Recently we have identified that on top of the libraries mentioned in  JRASERVER-73580, there was another library(atlassian-authentication-plugin) that has a transitive dependency of xmlsec that could be related to the vulnerability described in CVE-2021-40690.
Note that based on our assessment, vulnerability is more theoretical and no known exploits exist.

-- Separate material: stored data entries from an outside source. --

(** * pymoo: the repair operator and the random-key (BRKGA) example

    A shallow embedding of the two notebooks of the repository:
    - the repair-operator notebook ([ConsiderMaximumWeightRepair._do] and
      the table that [minimize] prints);
    - the BRKGA notebook ([MyProblem] and
      [MyElementwiseDuplicateElimination]).

    The first half of the file holds the definitions, the second half the
    lemmas and theorems. *)

From Stdlib Require Import ZArith QArith Lia.
From stdpp Require Import base option list sorting gmap strings numbers pretty.

Local Open Scope Z_scope.

(* ===================================================================== *)
(** * Part I: definitions                                                 *)
(* ===================================================================== *)

(** ** Python values, exceptions and results *)

Module Py.

(** The exception classes the modelled code can raise. *)
Inductive exn : Type :=
| ValueError   (* np.random.choice on an empty array *)
| IndexError   (* indexing past the end of an array *)
| TypeError.   (* subscripting a missing (None) attribute *)

(** The name under which Python reports an exception class. *)
Definition exn_name (e : exn) : string :=
  match e with
  | ValueError => "ValueError"
  | IndexError => "IndexError"
  | TypeError => "TypeError"
  end.

(** What running a piece of code yields: a value, a raised exception, or
    [Unfinished] when the loop budget of the model ran out before the
    code returned. *)
Inductive outcome (A : Type) : Type :=
| Returned (a : A)
| Raised (e : exn)
| Unfinished.
Arguments Returned {A} a.
Arguments Raised {A} e.
Arguments Unfinished {A}.

Definition bind {A B} (m : outcome A) (k : A → outcome B) : outcome B :=
  match m with
  | Returned a => k a
  | Raised e => Raised e
  | Unfinished => Unfinished
  end.

Definition outcome_map {A B} (f : A → B) (m : outcome A) : outcome B :=
  match m with
  | Returned a => Returned (f a)
  | Raised e => Raised e
  | Unfinished => Unfinished
  end.

(** Values that a problem or an operator attaches to an individual. *)
Inductive value : Type :=
| Int (n : Z)
| Float (x : Q)
| IntArray (a : list Z)
| FloatArray (a : list Q).

End Py.
Export Py.

Notation "x ←? m ; k" := (Py.bind m (λ x, k))
  (at level 20, m at level 100, k at level 200, only parsing).
Notation "' pat ←? m ; k" := (Py.bind m (λ x, match x with pat => k end))
  (at level 20, pat pattern, m at level 100, k at level 200, only parsing).

(** ** Individuals and populations *)

Module Engine.

(** Modelled from the spec: the [Individual] and [Population] classes are
    not part of the two notebooks.  An individual carries its decision
    vector [X] and an open-ended mapping of further named attributes; a
    population is an ordered sequence of individuals with bulk get and
    set over one attribute. *)
Record Individual (A : Type) : Type := mkInd {
  X : list A;
  data : gmap string value
}.
Arguments mkInd {A} X data.
Arguments X {A} i.
Arguments data {A} i.

Definition Population (A : Type) : Type := list (Individual A).

Definition set_X {A} (ind : Individual A) (x : list A) : Individual A :=
  {| X := x; data := data ind |}.

(** Modelled from the spec: [pop.get("X")] assembles a fresh matrix, one
    row per individual. *)
Definition get_X {A} (pop : Population A) : list (list A) := map X pop.

(** Modelled from the spec: [pop.set("X", M)] scatters the rows of [M],
    row [i] becoming the [X] of individual [i]; nothing else is touched. *)
Definition set_Xs {A} (pop : Population A) (M : list (list A)) : Population A :=
  zip_with set_X pop M.

(** Objects live in a store and are passed around by reference. *)
Definition ref : Type := positive.

End Engine.
Export Engine.

(** ** NumPy's global random state *)

(** The generator behind [np.random] is a library of its own; the model is
    parametric in it: a state type with the one operation the repair
    reaches through [np.random.choice], namely [randint(0, n + 1)], which
    hands out an integer from 0 to [n] and the state the generator is left
    in.  How many raw draws that costs is the generator's business (NumPy
    takes none when [n = 0] and a varying number otherwise). *)
Class RandomState (G : Type) : Type :=
  np_random_randint : G → ∀ n : nat, fin (S n) * G.

(** A concrete generator, used to run the model on examples: it replays a
    tape of numbers, cutting each down to the range asked for, takes
    nothing from the tape when there is only one number to hand out, and
    hands out 0 once the tape is used up. *)
Fixpoint fin_below (n i : nat) : fin (S n) :=
  match n return fin (S n) with
  | O => 0%fin
  | S n' =>
      match i with
      | O => 0%fin
      | S i' => FS (fin_below n' i')
      end
  end.

Definition Tape : Type := list nat.
#[export] Instance tape_random : RandomState Tape :=
  λ t n, match n with
         | O => (0%fin, t)
         | S _ => (fin_below n (hd 0%nat t), tl t)
         end.

(** ** NumPy's number types *)

(** The weights [problem.W] are an array of whatever number type the
    problem was given, and the repair computes in that type.  The model is
    parametric in it: the product of a bit and a number ([Z * problem.W]),
    the sum of a row ([.sum(axis=1)]), the difference ([-=]) and the
    comparison ([>]), each as the type computes it. *)
Class Dtype (T : Type) : Type := {
  dt_mul : bool → T → T;
  dt_sum : list T → T;
  dt_sub : T → T → T;
  dt_gt : T → T → bool
}.

(** [int64], the type of the arrays [np.random.randint] makes: 64-bit
    two's complement integers, every operation wrapping around. *)
Definition int64 : Type := Z.
(** * reviewboard/scmtools/tarball.py

    A shallow embedding of the tarball SCM tool of Review Board
    ([TarballTool], the adapter, and [TarballClient], the client that owns
    the archive, its cache file and all IO), and the properties of it that
    the specification states.

    Python's effects are explicit: a method is a function from the state of
    the outside world (file system, remote servers, log) to the new state
    and either a value or a raised exception.  The module is Python 2 code
    (it takes [urlparse] first and formats byte strings with [%]); names,
    classes and messages of the interpreter are those of Python 2.7. *)

From Stdlib Require Import String Ascii List ZArith Bool Strings.Byte DecimalString.
From stdpp Require Import base option gmap strings list.

Local Open Scope string_scope.
Local Open Scope Z_scope.

(** ** Python strings *)

Module Str.

(** [s.startswith(p)] *)
Definition startswith (s p : string) : bool := String.prefix p s.

(** [os.path.basename(p)]: what follows the last slash of [p]; [cur] is
    what follows the last slash read so far. *)
Fixpoint basename_from (cur s : string) : string :=
  match s with
  | EmptyString => cur
  | String c r =>
      if Ascii.eqb c "/" then basename_from r r else basename_from cur r
  end.

Definition basename (p : string) : string := basename_from p p.

(** [os.path.join(a, b)] on a POSIX system: [b] when it is absolute,
    else [a] and [b] with a slash between them unless [a] is empty or
    ends with one (which is when nothing follows its last slash). *)
Definition join (a b : string) : string :=
  if startswith b "/" then b
  else if String.eqb a "" then b
  else if String.eqb (basename a) "" then a +:+ b
  else a +:+ "/" +:+ b.

(** [s.replace(old, '')]: every occurrence of [old] is dropped, scanning
    from the left; [skip] counts the characters of the occurrence being
    dropped that are still ahead. *)
Fixpoint remove_from (old : string) (skip : nat) (s : string) : string :=
  match s with
  | EmptyString => EmptyString
  | String c r =>
      match skip with
      | S k => remove_from old k r
      | O =>
          if String.prefix old s
          then remove_from old (Nat.pred (String.length old)) r
          else String c (remove_from old 0 r)
      end
  end.

Definition remove (s old : string) : string :=
  if String.eqb old "" then s else remove_from old 0 s.

(** ['/' in s] *)
Fixpoint has_slash (s : string) : bool :=
  match s with
  | EmptyString => false
  | String c r => Ascii.eqb c "/" || has_slash r
  end.

(** [old in s]: [old] starts at some position of [s]. *)
Fixpoint occurs (old s : string) : bool :=
  String.prefix old s ||
  match s with
  | EmptyString => false
  | String _ r => occurs old r
  end.

(** ['%d' % n] *)
Definition of_int (n : Z) : string := NilZero.string_of_int (Z.to_int n).

(** ['%s' % x] for an attribute that is a string or [None] *)
Definition of_opt (x : option string) : string := default "None" x.

(** Truth value of an attribute that is a string or [None] *)
Definition truthy (x : option string) : bool :=
  match x with
  | Some s => negb (String.eqb s "")
  | None => false
  end.

End Str.

(** ** Revisions *)

(** Modelled from the spec: the constant [PRE_CREATION] of
    [reviewboard.scmtools.core] is not part of this file.  A revision is
    "either a sentinel meaning file does not exist yet or an opaque
    pass-through string". *)
Inductive Revision : Type :=
| PRE_CREATION
| RevStr (s : string).

Definition Revision_eqb (a b : Revision) : bool :=
  match a, b with
  | PRE_CREATION, PRE_CREATION => true
  | RevStr s, RevStr t => String.eqb s t
  | _, _ => false
  end.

The affected versions of Jira that are shipped with the impacted atlassian-authentication-plugin are, versions prior to 8.20.13, and from version 8.21.0 before 9.0.0.

Affected versions:

• All bug-fix versions in 8.13.x series
• version < 8.20.13
• version ≥8.21.0 and version < 9.0.0

Fixed versions:

• >= 8.20.13
• >= 9.0.0

Workaround for Affected Versions

Deploy the new atlassian-authentication-plugin-4.2.12.jar or higher.

 
Detailed Steps

1. Navigate to <Jira-installation-directory>/atlassian-jira/WEB-INF/atlassian-bundled-plugins
2. Move the existing atlassian-authentication-plugin-4.x.x to a temporary directory outside of jira installation directory. (Just to have a backup in case of rolling back the change)
3. Download the atlassian-authentication-plugin-4.2.12.jar or higher from marketplace
4. Copy the downloaded atlassian-authentication-plugin-4.2.12.jar or higher to <Jira-installation-directory>/atlassian-jira/WEB-INF/atlassian-bundled-plugins
5. Stop the Jira service
6. Clear the OSGI caches by removing the below 2 folders

   <jira-local-home>/plugins/.bundled-plugins
   <jira-local-home>/plugins/.osgi-plugins

1. Start the Jira service.
        
   Please note that if you have more than one node in the data center cluster setup, kindly perform all the above steps in each Jira node.